**What is required**.
Report each line of the material below where the word "rewrite" can be found.

_ _ _ _

Lemma setChannelIdleStatus_currentSignal isIdle (p : Phy) d :
  currentSignal (final (setChannelIdleStatus isIdle p d)) = currentSignal d.
Proof.
  unfold setChannelIdleStatus. monad_unfold.
  pose proof (canAnswerCSR_final (currentChannelSenseRequest (set_isChannelIdle isIdle d))
                p (set_isChannelIdle isIdle d)) as H.
  destruct (canAnswerCSR _ p (set_isChannelIdle isIdle d)) as [[|] d'|f d'];
    simpl in H; subst d'; try reflexivity.
  apply (answerCSR_currentSignal p
           (call_phy (cancelScheduledMessage
                        (fst (currentChannelSenseRequest (set_isChannelIdle isIdle d))))
              (set_isChannelIdle isIdle d))).
Qed.

(** With the outstanding request answerable in principle, a flip returns,
    sets the flag, keeps the reception record and hands nothing upward. *)
Lemma setChannelIdleStatus_ok isIdle (p : Phy) d :
  senseRequestOk p d = true ->
  exists d' new,
    setChannelIdleStatus isIdle p d = Ok tt d' /\
    isChannelIdle d' = isIdle /\
    currentSignal d' = currentSignal d /\
    sensitivity d' = sensitivity d /\
    notAgain d' = notAgain d /\
    phyCalls d' = phyCalls d ++ new /\
    sendUps new = [].
Proof.
  intros Hok. unfold senseRequestOk in Hok.
  destruct (N.eqb_spec (fst (currentChannelSenseRequest d)) null) as [Hnull|Hnn].
  - exists (set_isChannelIdle isIdle d), [].
    rewrite setChannelIdleStatus_no_request by exact Hnull.
    rewrite app_nil_r. repeat split.
  - destruct (requests d !! fst (currentChannelSenseRequest d)) as [request|] eqn:Hobj;
      [|discriminate].
    destruct (calculateRSSIMapping_ok _ _ null p Hok) as [m Hmap].
    destruct (modeFulfilled request (set_isChannelIdle isIdle d)
              || Z.eqb (getSimTime p)
                   (simtime_add (snd (currentChannelSenseRequest d)) (getSenseTimeout request)))
      eqn:Hcan.
    + eexists _, _.
      rewrite (setChannelIdleStatus_answers isIdle p d request m Hnn Hobj Hcan Hmap).
      split; [reflexivity|]. simpl. rewrite <- app_assoc.
      repeat split.
    + exists (set_isChannelIdle isIdle d), [].
      rewrite (setChannelIdleStatus_waiting isIdle p d request Hnn Hobj Hcan).
      rewrite app_nil_r. repeat split.
Qed.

_ _ _ _

**Reply**.
    rewrite setChannelIdleStatus_no_request by exact Hnull.
    rewrite app_nil_r. repeat split.
      rewrite (setChannelIdleStatus_answers isIdle p d request m Hnn Hobj Hcan Hmap).
      split; [reflexivity|]. simpl. rewrite <- app_assoc.
      rewrite (setChannelIdleStatus_waiting isIdle p d request Hnn Hobj Hcan).
      rewrite app_nil_r. repeat split.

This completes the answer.